Mit einem Porträt über Pina Bausch ändert sich 1979 sein Leben. Sofort liegen die beiden Wuppertaler aus kleinbürgerlichen Verhältnissen auf einer Wellenlänge. „Wir waren wie Bruder und Schwester“, sagt Hoghe zu seinem Verhältnis zur großen Choreografin. Sie engagiert ihn als Dramaturg, zehn Jahre bleibt Hoghe an Bauschs Tanztheater. Bis er eigene Ambitionen entwickelt und als Tänzer und Choreograf selbst Karriere macht. Dafür wird er von Bausch mit Missachtung gestraft.

Seit 1990 kommt fast jährlich ein neues Stück von ihm auf die Bühne, er tritt darin auch selber auf. Seit dieser Zeit arbeitet er mit dem bildenden Künstler Luca Giacomo Schulte – „meinem besten Freund“, wie er sagt – an den Aufführungen. Auch mit 70 ist er noch viel unterwegs, vor allem in Frankreich ist er ein gefragter Choreograf.

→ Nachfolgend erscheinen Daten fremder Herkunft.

(** ** The order of the checks of the samplers *)

(** X21.  Every sampler checks the count first and the buffer second: a
    negative n fails on CHECK_GE(n, 0) even when r is null or the
    parameters of the distribution are not acceptable, and with n >= 0 a
    null r fails on CHECK(r) whatever the parameters are; in both cases
    nothing is drawn.  The parameters come last: a NaN sigma fails
    CHECK_GT(sigma, 0) of caffe_rng_gaussian. *)
Theorem samplers_check_the_count_then_the_buffer (f : format)
    (get : spec_float -> spec_float) (draws : variate_generator)
    (flips : bernoulli_generator) (n : Z) (a b p : spec_float)
    (drawn : nat) :
  (n < 0 ->
   (forall r : option (list spec_float),
       caffe_rng_uniform f get draws n a b r drawn
       = (r, drawn, CheckFailed "Check failed: n >= 0")
       /\ caffe_rng_gaussian get draws n a b r drawn
          = (r, drawn, CheckFailed "Check failed: n >= 0"))
   /\ (forall r : option (list Z),
       caffe_rng_bernoulli f flips n p r drawn
       = (r, drawn, CheckFailed "Check failed: n >= 0")
       /\ caffe_rng_bernoulli_unsigned f flips n p r drawn
          = (r, drawn, CheckFailed "Check failed: n >= 0")))
  /\ (0 <= n ->
      caffe_rng_uniform f get draws n a b None drawn
      = (None, drawn, CheckFailed "Check failed: r")
      /\ caffe_rng_gaussian get draws n a b None drawn
         = (None, drawn, CheckFailed "Check failed: r")
      /\ caffe_rng_bernoulli f flips n p None drawn
         = (None, drawn, CheckFailed "Check failed: r")
      /\ caffe_rng_bernoulli_unsigned f flips n p None drawn
         = (None, drawn, CheckFailed "Check failed: r")
      /\ forall buf : list spec_float,
         caffe_rng_gaussian get draws n a S754_nan (Some buf) drawn
         = (Some buf, drawn, CheckFailed "Check failed: sigma > 0")).
Proof.
  split; intros Hn.
  - split; intros r;
      unfold caffe_rng_uniform, caffe_rng_gaussian, caffe_rng_bernoulli,
        caffe_rng_bernoulli_unsigned;
      destruct (Z.leb_spec 0 n); try lia; split; reflexivity.
  - unfold caffe_rng_uniform, caffe_rng_gaussian, caffe_rng_bernoulli,
      caffe_rng_bernoulli_unsigned.
    destruct (Z.leb_spec 0 n); [|lia].
    repeat split; reflexivity.
Qed.

(** n = -1 with a null buffer and the bounds 1 > 0. *)
Lemma samplers_check_the_count_then_the_buffer_witness :
  caffe_rng_uniform binary32 Get_same (fun _ _ _ => fzero) (-1)
    f32_one fzero None 5
  = (None, 5%nat, CheckFailed "Check failed: n >= 0").
Proof.
  apply (proj1 (samplers_check_the_count_then_the_buffer binary32 Get_same
                  (fun _ _ _ => fzero) (fun _ _ => true) (-1)
                  f32_one fzero fzero 5)).
  reflexivity.
Defined.
(** * webserver.py: the inline-image shrinker and its HTTP surface

    A shallow embedding of [src/webserver.py].  Python [str] values are
    modelled by their UTF-8 text as [list ascii]; [bytes] values as
    [list byte].  Exceptions are explicit: a computation that can raise
    returns a [res].  The libraries the module calls (Pillow, the MarkItDown
    converter, werkzeug) stay abstract, as variables of a section; the
    standard-library functions whose behaviour the properties depend on
    ([re.sub] with the module's pattern, [base64.b64decode] and
    [base64.b64encode], [int], IEEE-754 multiplication) are written out. *)

From Stdlib Require Import List Ascii String ZArith QArith Lia Bool Arith.
From Stdlib Require Import Strings.Byte.
From Stdlib Require Import Floats.SpecFloat.
Import ListNotations.

Set Implicit Arguments.
Open Scope Z_scope.

(** ** Text and bytes *)

Abbreviation str := (list ascii).
Abbreviation bytes := (list byte).

(** A Python string literal. *)
Definition lit (s : string) : str := list_ascii_of_string s.

Definition str_eqb (a b : str) : bool :=
  if list_eq_dec ascii_dec a b then true else false.

Definition len {A} (l : list A) : Z := Z.of_nat (List.length l).

(** ** Exceptions *)

Inductive exn_class :=
| ValueError
| TypeError
| OverflowError
| BinasciiError      (* binascii.Error, a subclass of ValueError *)
| AttributeError
| OtherException.    (* any other subclass of Exception *)

Record exn := mk_exn { exn_cls : exn_class ; exn_msg : str }.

Mit seinem ersten Solostück „Meinwärts“ erregt er 1994 Aufsehen. Nackt und mit dem Rücken zum Publikum hängt er an einer Stange, für jeden sichtbar. Ein Novum im Tanz ist das, wo sonst nur durch jahrelanges Tanztraining gestärkte Körper zu sehen sind. Mit der Abweichung von der Norm können damals vor allem Kritiker nicht umgehen. Mit dem Zitat von Pier Paolo Pasolini „Den Körper in den Kampf werfen“ habe er sich Mut gemacht, selber als Perfomer auf die Bühne zu gehen, sagt er. Und auch heute noch wirft der bald 70-Jährige mit voller Energie seinen Körper in den Kampf um Normalität, Gerechtigkeit und Fairness.